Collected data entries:
::::
Definition photo_txt : UploadFile :=
  {| filename := "photo.txt"; contents := [Byte.xff; Byte.xd8; Byte.xff; Byte.xe0] |}.

Definition corrupt_jpg : UploadFile :=
  {| filename := "broken.JPG"; contents := [Byte.x00; Byte.x01] |}.

End Fixture.

(** Further environments and disks for the upload endpoint. *)

Module UploadFixture.
Import Main Fixture.

(** The environment of [vision_down] on a full disk: writing the record
    store fails. *)
Definition disk_full : upload_env :=
  {| mkstemp := mkstemp vision_down;
     image_verify := image_verify vision_down;
     strftime_now := strftime_now vision_down;
     isoformat_now := isoformat_now vision_down;
     analyze_meal_image := analyze_meal_image vision_down;
     tmp_write_error := None;
     remove_fails := false;
     makedirs_error := None;
     move_error := None;
     json_write_error :=
       Some (DumpFails (Exn OSError "[Errno 28] No space left on device")
               (Exn ValueError "Expecting value: line 1 column 1 (char 0)")) |}.

(** A disk whose record store does not parse. *)
Definition broken_store : disk :=
  {| tmpdir := ∅; uploads_meals := ∅;
     meals_json := Malformed (Exn ValueError "Expecting value: line 1 column 1 (char 0)") |}.

End UploadFixture.

(** Stub models and tools for running turns on examples. *)

Module Stubs.

Definition uuid4 (n : nat) : string := "uuid-" +:+ pretty n.

Definition system_prompt : string := "You are NutriGuide".

Definition search_call : ToolCall :=
  {| tc_name := "web_search_nutrition";
     tc_args := [("query", "calories in cooked rice")];
     tc_id := "call_1" |}.

(** A model that requests a tool on every call. *)
Definition always_tool (history : list Message) : result Message :=
  Return (AIMessage "" [search_call] None).

(** A model that answers at once. *)
Definition final_answer (history : list Message) : result Message :=
  Return (AIMessage "One cup of cooked rice has about 200 kcal." [] None).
::::
= PROBLEM DETAILS =
Both end lines included, restate word for word the lines above from the line with "(** A disk whose" to the line with "Module Stubs.", and nothing else.

= SOLUTION TO THIS PROBLEM =
(** A disk whose record store does not parse. *)
Definition broken_store : disk :=
  {| tmpdir := ∅; uploads_meals := ∅;
     meals_json := Malformed (Exn ValueError "Expecting value: line 1 column 1 (char 0)") |}.

End UploadFixture.

(** Stub models and tools for running turns on examples. *)

Module Stubs.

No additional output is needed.